## Problem to work on
In the records below, find the line with "if zlen buf <? FixedHeaderSize"; retype that line and all the following lines through the end, exactly, and add nothing.

## Dataset items

(** What follows the fixed header. *)
Definition unmarshal_rest (buf : bytes) (nCSRC : Z) (ext : bool) : sres Header rtpError Z :=
  let n := csrcOffset + nCSRC * csrcLength in
  if zlen buf <? n then fail ErrHeaderTooShort else
  csrc ← lift (read_csrc buf csrcOffset (Z.to_nat nCSRC));
  modify (fun h => h <| CSRC := csrc |> <| ExtensionProfile := 0 |> <| ExtensionPayload := [] |>);;
  if ext then unmarshal_ext buf n else mret n.

Definition set_fixed (b0 b1 seqn ts ssrc : Z) (h : Header) : Header :=
  h <| Version := Z.land (Z.shiftr b0 versionShift) versionMask |>
    <| Padding := negb (Z.land (Z.shiftr b0 paddingShift) 1 =? 0) |>
    <| Extension := negb (Z.land (Z.shiftr b0 extensionShift) 1 =? 0) |>
    <| CSRCCount := Z.land b0 ccMask |>
    <| Marker := negb (Z.shiftr b1 markerShift =? 0) |>
    <| PayloadType := Z.land b1 ptMask |>
    <| SequenceNumber := seqn |> <| RTPTimestamp := ts |> <| RTPSSRC := ssrc |>.

Definition header_Unmarshal (buf : bytes) : sres Header rtpError Z :=
  if zlen buf <? FixedHeaderSize then fail ErrHeaderTooShort else
  b0 ← lift (idx buf 0);
  b1 ← lift (idx buf 1);
  seqn ← lift (t ← slc buf 2 4; Uint16 t);
  ts ← lift (t ← slc buf 4 8; Uint32 t);
  ssrc ← lift (t ← slc buf 8 12; Uint32 t);
  modify (set_fixed b0 b1 seqn ts ssrc);;
  unmarshal_rest buf (Z.land b0 ccMask) (negb (Z.land (Z.shiftr b0 extensionShift) 1 =? 0)).

(** Run a header method on the header embedded in a packet. *)
Definition on_header {A} (m : sres Header rtpError A) : sres Packet rtpError A := fun p =>
  let '(r, h) := m (p_Header p) in (r, p <| p_Header := h |>).

Definition padded : sres Packet rtpError bool := fun p => (Ok (Padding (p_Header p)), p).

Definition packet_Unmarshal (buf : bytes) : sres Packet rtpError unit :=
  n ← on_header (header_Unmarshal buf);
  let end_ := zlen buf in
  pad ← padded;
  end_ ← (if (pad : bool) then
      if end_ <=? n then fail ErrPacketTooShort else
      pad ← lift (idx buf (end_ - 1));
      if pad =? 0 then fail ErrInvalidPadding else
      if end_ - n <? pad then fail ErrInvalidPadding else
      modify (fun p => p <| PaddingSize := pad |>);; mret (end_ - pad)
    else modify (fun p => p <| PaddingSize := 0 |>);; mret end_);
  payload ← lift (slc buf n end_);
  modify (fun p => p <| p_Payload := payload |>).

## Exercise output
  if zlen buf <? FixedHeaderSize then fail ErrHeaderTooShort else
  b0 ← lift (idx buf 0);
  b1 ← lift (idx buf 1);
  seqn ← lift (t ← slc buf 2 4; Uint16 t);
  ts ← lift (t ← slc buf 4 8; Uint32 t);
  ssrc ← lift (t ← slc buf 8 12; Uint32 t);
  modify (set_fixed b0 b1 seqn ts ssrc);;
  unmarshal_rest buf (Z.land b0 ccMask) (negb (Z.land (Z.shiftr b0 extensionShift) 1 =? 0)).

(** Run a header method on the header embedded in a packet. *)
Definition on_header {A} (m : sres Header rtpError A) : sres Packet rtpError A := fun p =>
  let '(r, h) := m (p_Header p) in (r, p <| p_Header := h |>).

Definition padded : sres Packet rtpError bool := fun p => (Ok (Padding (p_Header p)), p).

Definition packet_Unmarshal (buf : bytes) : sres Packet rtpError unit :=
  n ← on_header (header_Unmarshal buf);
  let end_ := zlen buf in
  pad ← padded;
  end_ ← (if (pad : bool) then
      if end_ <=? n then fail ErrPacketTooShort else
      pad ← lift (idx buf (end_ - 1));
      if pad =? 0 then fail ErrInvalidPadding else
      if end_ - n <? pad then fail ErrInvalidPadding else
      modify (fun p => p <| PaddingSize := pad |>);; mret (end_ - pad)
    else modify (fun p => p <| PaddingSize := 0 |>);; mret end_);
  payload ← lift (slc buf n end_);
  modify (fun p => p <| p_Payload := payload |>).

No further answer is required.